=== Records for this task ===

(** An increment adds an address, a decrement of an address held removes it,
    and the count of an address is the number of addresses held that share its
    counter, so it never is too low.  The counters only stay in range because
    fewer than 2^31 addresses are held: the limit the filter is configured with
    is not checked. *)
Lemma lsb_counts f h a :
  lsb_holds f h → address a → Z.of_nat (length h) < 2 ^ 31 - 1 →
  lsb_getCount a f = Ret (Z.of_nat (sharing f (lsb_place f a) h)) ∧
  (∃ f', lsb_increment a f = Ret f' ∧ lsb_holds f' (a :: h)) ∧
  (∀ h', h ≡ₚ a :: h' → ∃ f', lsb_decrement a f = Ret f' ∧ lsb_holds f' h').
Proof.
  intros Hf Ha Hlen. destruct (lsb_read f h a Hf Ha) as (i & E & Hp & Hi & Ex).
  assert (Hcons : ∀ j l, sharing f j (a :: l) = ((if decide (lsb_place f a = j) then 1 else 0) + sharing f j l)%nat).
  { intros j l. unfold sharing. rewrite filter_cons. by destruct (decide _). }
  assert (Hle : (sharing f (lsb_place f a) h ≤ length h)%nat) by apply length_filter.
  unfold lsb_getCount, lsb_increment, lsb_decrement. rewrite E. cbn [mbind outcome_bind]. rewrite Ex.
  cbn [mbind outcome_bind]. split; [done|]. split.
  - rewrite (set_int_ok _ _ (Z.of_nat (length (lsb_filter f)))) by (rewrite ?Nat2Z.id; done). cbn [mbind outcome_bind].
    eexists. split; [done|]. rewrite <- Hp, i32_id by lia.
    apply (lsb_update f h); [done|constructor; [done|apply Hf]|done| |].
    + rewrite Hcons, decide_True by done. lia.
    + intros j Hj. rewrite Hcons, decide_False by done. done.
  - intros h' Hperm. assert (Es : ∀ j, sharing f j h = sharing f j (a :: h')).
    { intros j. unfold sharing. by rewrite Hperm. }
    rewrite Es, Hcons, decide_True, (proj2 (Z.ltb_lt _ _)) by (done || lia).
    rewrite (set_int_ok _ _ (Z.of_nat (length (lsb_filter f)))) by (rewrite ?Nat2Z.id; done). cbn [mbind outcome_bind].
    eexists. split; [done|]. rewrite <- Hp. apply (lsb_update f h); [done| |done|lia|].
    + pose proof (lh_addr _ _ Hf) as Hall. rewrite Hperm in Hall. by apply Forall_cons in Hall as [_ ?].
    + intros j Hj. by rewrite Es, Hcons, decide_False by done.
Qed.
End generic.

(** Which classes forget when they are counted, and which addresses fit. *)
Lemma generic_forgets {config : RubyConfig} g :
  bl_forgets g = match g with Multigrain _ => true | _ => false end.
Proof. by destruct g. Qed.

Lemma generic_fits {config : RubyConfig} g a :
  bl_fits g a = match g with Multigrain f => mg_fits f a | _ => true end.
Proof. by destruct g. Qed.



(** A count of the bits of the two-level filter forgets the pages, and with them
    every address. *)
Example multigrain_forgets (f := mkMultiGrain (zeros 4) (zeros 4) 2 2) :
  (f ← @bf_set _ (@multigrain_bloom (6 : RubyConfig)) 64 f;
   b1 ← @mg_isSet (6 : RubyConfig) 64 f;
   b2 ← @mg_isSet (6 : RubyConfig) 64 (bf_getTotalCount (AbstractBloomFilter := @multigrain_bloom (6 : RubyConfig)) f).2;
   Ret (b1, b2)) = Ret (true, false).
Proof. vm_compute. reflexivity. Qed.

(** The counting filter cannot be configured: its name is split. *)
Example lsb_unreachable : new_GenericBloomFilter "LSB_Counting_64:4" = Raise AssertFailed.
Proof. vm_compute. reflexivity. Qed.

===

Every line above has to be restated word for word.

■ Exercise solution
(** An increment adds an address, a decrement of an address held removes it,
    and the count of an address is the number of addresses held that share its
    counter, so it never is too low.  The counters only stay in range because
    fewer than 2^31 addresses are held: the limit the filter is configured with
    is not checked. *)
Lemma lsb_counts f h a :
  lsb_holds f h → address a → Z.of_nat (length h) < 2 ^ 31 - 1 →
  lsb_getCount a f = Ret (Z.of_nat (sharing f (lsb_place f a) h)) ∧
  (∃ f', lsb_increment a f = Ret f' ∧ lsb_holds f' (a :: h)) ∧
  (∀ h', h ≡ₚ a :: h' → ∃ f', lsb_decrement a f = Ret f' ∧ lsb_holds f' h').
Proof.
  intros Hf Ha Hlen. destruct (lsb_read f h a Hf Ha) as (i & E & Hp & Hi & Ex).
  assert (Hcons : ∀ j l, sharing f j (a :: l) = ((if decide (lsb_place f a = j) then 1 else 0) + sharing f j l)%nat).
  { intros j l. unfold sharing. rewrite filter_cons. by destruct (decide _). }
  assert (Hle : (sharing f (lsb_place f a) h ≤ length h)%nat) by apply length_filter.
  unfold lsb_getCount, lsb_increment, lsb_decrement. rewrite E. cbn [mbind outcome_bind]. rewrite Ex.
  cbn [mbind outcome_bind]. split; [done|]. split.
  - rewrite (set_int_ok _ _ (Z.of_nat (length (lsb_filter f)))) by (rewrite ?Nat2Z.id; done). cbn [mbind outcome_bind].
    eexists. split; [done|]. rewrite <- Hp, i32_id by lia.
    apply (lsb_update f h); [done|constructor; [done|apply Hf]|done| |].
    + rewrite Hcons, decide_True by done. lia.
    + intros j Hj. rewrite Hcons, decide_False by done. done.
  - intros h' Hperm. assert (Es : ∀ j, sharing f j h = sharing f j (a :: h')).
    { intros j. unfold sharing. by rewrite Hperm. }
    rewrite Es, Hcons, decide_True, (proj2 (Z.ltb_lt _ _)) by (done || lia).
    rewrite (set_int_ok _ _ (Z.of_nat (length (lsb_filter f)))) by (rewrite ?Nat2Z.id; done). cbn [mbind outcome_bind].
    eexists. split; [done|]. rewrite <- Hp. apply (lsb_update f h); [done| |done|lia|].
    + pose proof (lh_addr _ _ Hf) as Hall. rewrite Hperm in Hall. by apply Forall_cons in Hall as [_ ?].
    + intros j Hj. by rewrite Es, Hcons, decide_False by done.
Qed.
End generic.

(** Which classes forget when they are counted, and which addresses fit. *)
Lemma generic_forgets {config : RubyConfig} g :
  bl_forgets g = match g with Multigrain _ => true | _ => false end.
Proof. by destruct g. Qed.

Lemma generic_fits {config : RubyConfig} g a :
  bl_fits g a = match g with Multigrain f => mg_fits f a | _ => true end.
Proof. by destruct g. Qed.



(** A count of the bits of the two-level filter forgets the pages, and with them
    every address. *)
Example multigrain_forgets (f := mkMultiGrain (zeros 4) (zeros 4) 2 2) :
  (f ← @bf_set _ (@multigrain_bloom (6 : RubyConfig)) 64 f;
   b1 ← @mg_isSet (6 : RubyConfig) 64 f;
   b2 ← @mg_isSet (6 : RubyConfig) 64 (bf_getTotalCount (AbstractBloomFilter := @multigrain_bloom (6 : RubyConfig)) f).2;
   Ret (b1, b2)) = Ret (true, false).
Proof. vm_compute. reflexivity. Qed.

(** The counting filter cannot be configured: its name is split. *)
Example lsb_unreachable : new_GenericBloomFilter "LSB_Counting_64:4" = Raise AssertFailed.
Proof. vm_compute. reflexivity. Qed.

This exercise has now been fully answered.